«Ma io ch’aveva frize venenate | gli era crudel più che non son soldati»: il racconto della peste lombarda nella quattrocentesca LETILOGIA di Bettino da Trezzo
Di Silvia Isella Brusamolino
I. La Letilogia e Bettino da Trezzo
La tragica epidemia di peste che nel 1485 investì il ducato di Milano, forse la più violenta tra le numerose che nell’arco del Quattrocento, in particolare dalla metà del secolo, si svilupparono a più riprese nei territori visconteo-sforzeschi, è al centro del racconto della Letilogia di Bettino da Trezzo, toccato dal contagio negli affetti più cari, scritta «per fugir ocio et spassare | l’aspro cordoglio del perduto figlio» (nel 1485, nel forzato ozio in villa, Bernardino Corio dava l’avvio alla sua Patria historia e da quella data il notaio Donato Bossi iniziava la sua Chronica).
Testo dalla complessa e stratificata lessicalità, oscillante tra volgare, latino e dialetto, ancora non toccato dalla toscanizzazione che investirà la cultura milanese più aggiornata nello spazio di pochi anni, la Letilogia apparve a Milano nel 1488 per i tipi dello Zarotto (Barbieri 1996; cfr. qui Appendice): un lungo e articolato monologo che la morte pronuncia in prima persona per dar conto della propria forza vincente nei confronti dell’umanità tutta, vittima della pestilenza, quasi un castigo divino a espiazione dei peccati.

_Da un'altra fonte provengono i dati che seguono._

(** * zerver/lib/url_preview/oembed.py: provider matching and oEmbed data

    A shallow embedding of the oEmbed part of the link-preview pipeline:
    [scheme_to_regex], [compile_oembed_providers], [get_oembed_endpoint],
    [get_oembed_data] and [strip_cdata], together with the pieces of the
    Python runtime they lean on ([str] methods, [re], [dict],
    [urllib.parse.urlencode], [requests]).

    Python [str] values are modelled as [list ascii]; the development is
    about 7-bit ASCII text: case folding only touches [A-Z], and
    percent-encoding treats one character as one byte. *)

From Stdlib Require Import Ascii String.
From Stdlib Require Import List Bool Arith ZArith Lia DecimalString.
Import ListNotations.

Set Implicit Arguments.
Set Warnings "-register-all".

(** * Part I: the model *)

(** ** Text: the [str] methods the module uses *)

Definition str := list ascii.

Definition txt (s : string) : str := list_ascii_of_string s.

Definition ascii_eqb (a b : ascii) : bool := Ascii.eqb a b.

Fixpoint str_eqb (a b : str) : bool :=
  match a, b with
  | [], [] => true
  | x :: a', y :: b' => ascii_eqb x y && str_eqb a' b'
  | _, _ => false
  end.

(** [s.startswith(p)] *)
Fixpoint startswith (p s : str) : bool :=
  match p, s with
  | [], _ => true
  | x :: p', y :: s' => ascii_eqb x y && startswith p' s'
  | _ :: _, [] => false
  end.

(** [s.endswith(p)] *)
Definition endswith (p s : str) : bool := startswith (rev p) (rev s).

(** [p in s] for two strings: [p] occurs as a substring of [s]. *)
Fixpoint contains (p s : str) : bool :=
  startswith p s || match s with [] => false | _ :: s' => contains p s' end.

(** [s[a:b]] for [0 <= a] and a stop index [b] already clamped at [0]. *)
Definition slice (a b : nat) (s : str) : str := skipn a (firstn b s).

(** [sep.join(parts)] *)
Fixpoint join (sep : str) (parts : list str) : str :=
  match parts with
  | [] => []
  | p :: ps => match ps with [] => p | _ :: _ => p ++ sep ++ join sep ps end
  end.

(** [s.replace(old, new)] and [s.replace(old, new, count)].

    The scan goes left to right over non-overlapping occurrences.  [skip]
    counts the characters of the occurrence just replaced that are still
    to be dropped; [count = None] is the unlimited form. *)
Definition dec_count (count : option nat) : option nat :=
  match count with Some n => Some (pred n) | None => None end.

Definition count_left (count : option nat) : bool :=
  match count with Some 0 => false | _ => true end.

Fixpoint replace_scan (old new : str) (count : option nat) (skip : nat) (s : str) : str :=
  match skip with
  | S k => match s with [] => [] | _ :: s' => replace_scan old new count k s' end
  | 0 =>
    match s with
    | [] => []
    | c :: s' =>
      if count_left count && startswith old s
      then new ++ replace_scan old new (dec_count count) (pred (length old)) s'
      else c :: replace_scan old new count 0 s'
    end
  end.

(** An empty needle matches before every character and at the end. *)
Fixpoint replace_empty (new : str) (n : nat) (s : str) : str :=
  match n with
  | 0 => s
  | S n' => new ++ match s with [] => [] | c :: s' => c :: replace_empty new n' s' end
  end.

Definition str_replace (old new : str) (count : option nat) (s : str) : str :=
  match old with
  | [] => replace_empty new (match count with Some n => n | None => S (length s) end) s
  | _ :: _ => replace_scan old new count 0 s
  end.

(** ** [strip_cdata] *)

Definition CDATA_OPEN : str := Eval cbv in txt "<![CDATA[".
Definition CDATA_CLOSE : str := Eval cbv in txt "]]>".

(** [html[9:-3]]: a negative stop counts from the end and is clamped at 0. *)
Definition strip_cdata (html : str) : str :=
  if startswith CDATA_OPEN html && endswith CDATA_CLOSE html
  then slice 9 (length html - 3) html
  else html.

(** ** Insertion-ordered dictionaries

    A Python [dict] keeps its keys in the order of their first insertion;
    assigning to a key that is already there replaces the value and
    leaves the key where it is. *)

Section Dict.
Variables (K V : Type) (keq : K -> K -> bool).

Definition dict := list (K * V).

Fixpoint dict_get (k : K) (d : dict) : option V :=
  match d with
  | [] => None
  | (k', v) :: d' => if keq k' k then Some v else dict_get k d'
  end.

(** [d.get(k, default)] *)
Definition dict_get_default (k : K) (default : V) (d : dict) : V :=
  match dict_get k d with Some v => v | None => default end.

(** [d[k] = v] *)
Fixpoint dict_set (k : K) (v : V) (d : dict) : dict :=
  match d with
  | [] => [(k, v)]
  | (k', v') :: d' => if keq k' k then (k', v) :: d' else (k', v') :: dict_set k v d'
  end.

(** [list(d)] *)
Definition dict_keys (d : dict) : list K := map fst d.

End Dict.

(** [list(dict.fromkeys(l))] *)
Definition fromkeys_list (l : list str) : list str :=
  dict_keys (fold_left (fun d k => dict_set str_eqb k tt d) l []).

(** ** [re.escape] and [scheme_to_regex] *)

Definition LF : ascii := "010"%char.
Definition BACKSLASH : ascii := "\"%char.

(** [re._special_chars_map]: the characters [re.escape] puts a backslash
    before, [()[]{}?*+-|^$\.&~# \t\n\r\v\f]. *)
Definition special_chars : str :=
  Eval cbv in (txt "()[]{}?*+-|^$\.&~# " ++ ["009"; "010"; "013"; "011"; "012"])%char.

Definition is_special (c : ascii) : bool := existsb (ascii_eqb c) special_chars.

Definition re_escape (pattern : str) : str :=
  flat_map (fun c => if is_special c then [BACKSLASH; c] else [c]) pattern.

Definition WILD_SUB : str := Eval cbv in txt "://*.".
Definition COLON_SLASHES : str := Eval cbv in txt "://".
Definition HTTPS : str := Eval cbv in txt "https://".
Definition HTTP : str := Eval cbv in txt "http://".
Definition ESC_STAR : str := Eval cbv in txt "\*".
Definition DOT_STAR : str := Eval cbv in txt ".*".
Definition ESC_AMP : str := Eval cbv in txt "\&".
Definition AMP : str := Eval cbv in txt "&".
Definition STAR : str := Eval cbv in txt "*".
Definition DOLLAR : str := Eval cbv in txt "$".
Definition BAR : str := Eval cbv in txt "|".
Definition GROUP_OPEN : str := Eval cbv in txt "(?:".
Definition GROUP_CLOSE : str := Eval cbv in txt ")".

(** The other scheme of one variant, as the loop over [list(variants)]
    appends it. *)
Definition swap_scheme (variant : str) : list str :=
  if startswith HTTPS variant then [HTTP ++ skipn (length HTTPS) variant]
  else if startswith HTTP variant then [HTTPS ++ skipn (length HTTP) variant]
  else [].

(** Lines 24-34 of [scheme_to_regex]: the pattern, its bare-host form
    when it has a wildcard subdomain, the other scheme of both, and
    duplicates dropped. *)
Definition scheme_variants (scheme : str) : list str :=
  let variants :=
    [scheme] ++
    (if contains WILD_SUB scheme
     then [str_replace WILD_SUB COLON_SLASHES (Some 1) scheme] else []) in
  let variants := variants ++ flat_map swap_scheme variants in
  fromkeys_list variants.

(** Lines 38-40: the body of the second loop. *)
Definition variant_pattern (variant : str) : str :=
  let pattern :=
    str_replace ESC_AMP AMP None (str_replace ESC_STAR DOT_STAR None (re_escape variant)) in
  if negb (endswith STAR variant) then pattern ++ DOLLAR else pattern.

Definition scheme_to_regex (scheme : str) : str :=
  GROUP_OPEN ++ join BAR (map variant_pattern (scheme_variants scheme)) ++ GROUP_CLOSE.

Il testo, più di seimila «indocili endecasillabi» a rima incrociata «imbrigliati» (Dionisotti 1989, pp. 227- 228) in quartine anziché nelle più aggiornate ottave, articolato in dieci sezioni (non è utilizzato il termine canti) è offerto dall’autore, Bettino Uliciani da Trezzo, per il tramite del medico pavese Teodoro Guarneri, ad Ascanio Maria Sforza – figlio di Francesco Sforza e Bianca Maria Visconti, fratello di Galeazzo Maria e di Ludovico, vescovo di Pavia e dal 1484 cardinale diacono dei Santi Vito e Modesto in Macello – come appare dalla ricca sezione di apertura dell’incunabolo, con sonetti di dedica sia latini sia volgari di Bettino allo Sforza accompagnati da quelli responsivi dello stesso Sforza.